The network layers use abstraction and encapsulation. The lower layers encapsulate the higher layers.
- The Application layer can have its own protocols, e.g. HTTP. HTTP communicates with HTTP on the target device, and it is a protocol that transfers the application data (HTML).
- The Transport layer (layer 4) encapsulates the application datagrams, and it communicates with the same Transport layer protocol on the target device. Some transport protocols have guarantees and create connections for reliability, e.g. TCP (segments), but some are connectionless with no guarantees, e.g. UDP (datagrams). The purpose of this layer is to get the application data from one application to another application. Some transport protocols use addressing (ports) to accomplish this, and some use something else, or nothing at all.
- The Network layer encapsulates the transport protocol datagrams into packets, and it communicates with the target device network protocol. The purpose of this layer is to get packets from a device on one network to a device on another network. Routers use the addressing information in the packet headers to accomplish this (IPv4, IPX, IPv6, AppleTalk, etc. addresses).
- The Data Link layer encapsulates the network packets into frames, and it communicates with the data link of a device on the same network. The purpose of this layer is to get frames to another device on the same network (PC printer, router, etc.). Some data-link protocols use addressing (IEEE protocols use MAC addressing, either 48-bit or 64-bit MAC addresses), some use other addressing (frame relay uses DLCIs, ATM uses VPI/VCI, etc.), and some use no addressing (PPP only has two devices, so it needs no addressing). The protocol can change change as the encapsulated packet is sent from one network to another on its way to the destination device. Routers strip off the frame and discard it as they forward the packets from one network to another, creating a new frame to encapsulate the packet for the new network.

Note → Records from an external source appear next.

Lemma emergency_failed_wp o t e (Q : result unit string -> World B -> Prop) w :
  (forall w' m, w_hedge_locks w' = w_hedge_locks w -> w_calls w' = w_calls w -> w_halted w' = true ->
     Q (Err m) w') ->
  wp (emergency_failed o t e) Q w.
Proof. intros HQ. unfold emergency_failed, halt_trading. do 3 wp_step. now apply HQ. Qed.

Definition close_post (o : SimulatedOrder) (w : World B) (r : result unit string) (w' : World B) : Prop :=
  w_hedge_locks w' = w_hedge_locks w /\ w_halted w' = (w_halted w || negb (is_ok r))%bool /\
  exists cs, w_calls w' = w_calls w ++ cs /\ Forall (close_call o) cs /\ (markets cs <= 20)%nat /\
    (is_ok r = true -> (1 <= length (List.filter accepted cs))%nat).

Lemma closing_done n k o (w w' : World B) :
  (n <= 20)%nat -> (1 <= k)%nat -> closing n k o w w' -> close_post o w (Ok tt) w'.
Proof.
  intros Hn Hk (Hl & Hh & cs & Hc & Hf & Hm & Ha). split; [exact Hl |].
  cbn [is_ok negb]. rewrite orb_false_r. split; [exact Hh |]. exists cs. auto with lia.
Qed.

Lemma closing_failed n k o (w w1 w' : World B) e :
  (n <= 20)%nat -> closing n k o w w1 -> w_hedge_locks w' = w_hedge_locks w1 ->
  w_calls w' = w_calls w1 -> w_halted w' = true -> close_post o w (Err e) w'.
Proof.
  intros Hn (Hl & Hh & cs & Hc & Hf & Hm & Ha) H1 H2 H3. split; [congruence |].
  cbn [is_ok negb]. rewrite orb_true_r. split; [exact H3 |]. exists cs. rewrite H2.
  split; [exact Hc |]. split; [exact Hf |]. split; [lia | discriminate].
Qed.

Lemma emergency_close_post o (w : World B) : wp (emergency_close_position o) (close_post o w) w.
Proof.
  unfold emergency_close_position. do 9 wp_step. set (w0 := after_rt _ _).
  match goal with |- wp (place_with_retry ?c _ _ _) _ _ => set (close := c) end.
  change (close_post o w) with (close_post o w0).
  eapply wp_mono; [apply (placer_closing _ _ _ _ o); subst close; cbn; auto 6 |].
  intros [[p1 | e1] m1] w1 H1; cbn [is_ok] in H1.
  - apply wp_ret. eapply closing_done; [| | exact H1]; lia.
  - destruct (is_quantity_limit e1).
    + wp_step. eapply wp_mono; [apply (close_in_halves_closing _ _ o); subst close; cbn; auto 6 |].
      intros [|] w2 H2; cbn beta iota.
      * apply wp_ret. eapply closing_done; [| | eapply closing_trans; [exact H1 | exact H2]]; lia.
      * apply emergency_failed_wp. intros w3 m ? ? ?.
        eapply closing_failed; [| eapply closing_trans; [exact H1 | exact H2] | ..]; auto with lia.
    + apply emergency_failed_wp. intros w3 m ? ? ?. eapply closing_failed; [| exact H1 | ..]; auto with lia.
Qed.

- The physical layer (layer 1) converts the frames of the Data Link layer (layer-2) into the "bits on the wire."
The destination device performs the reverse of the above, delivering the application data to the destination application.
Because of the abstraction and encapsulation at each layer, you can mix and match different protocols at different layers. For example, ethernet can carry any number of network protocols (IPv4, IPX, IPv6, AppleTalk, etc.) without knowing or caring what is in the payload of the ethernet frame. Conversely, IP doesn't know or care which data-link protocol (ethernet, Wi-Fi, token ring, PPP, frame relay, etc.) is carrying it.
Your web browser uses HTTP to communicate the data (HTML) between it and the web server. HTTP uses TCP to transport it to the web server. The web browser will request that TCP assign it a TCP address (port). The web server likely uses the well-known TCP port 80 for HTTP, and TCP will segment the stream of data from the application into TCP segments (do not confuse this with IPv4 fragmentation). TCP will create a connection with TCP on the OS of the web server, and TCP guarantees that the segments will arrive, and that the data presented to the destination application will be complete, and in order.
TCP can theoretically use any network-layer protocol, but in practice it only uses IPv4 or IPv6. IP will encapsulate the TCP segments into IP packets.
IP will use the data-link protocol of the interface through which that packets will be sent. On a PC, this is most likely either ethernet or Wi-Fi, but it can be something else like PPP. The data-link protocol will encapsulate the packets into frames for the data-link protocol. Each data-link protocol has a different frame format. If the destination device is on the same network, the frames are addressed and delivered directly to the destination. If the destination is on a different network, the frames are addressed and delivered to the gateway (router) configured in the source OS.
The interface will encode the bits in the frame and signal on the medium of the interface.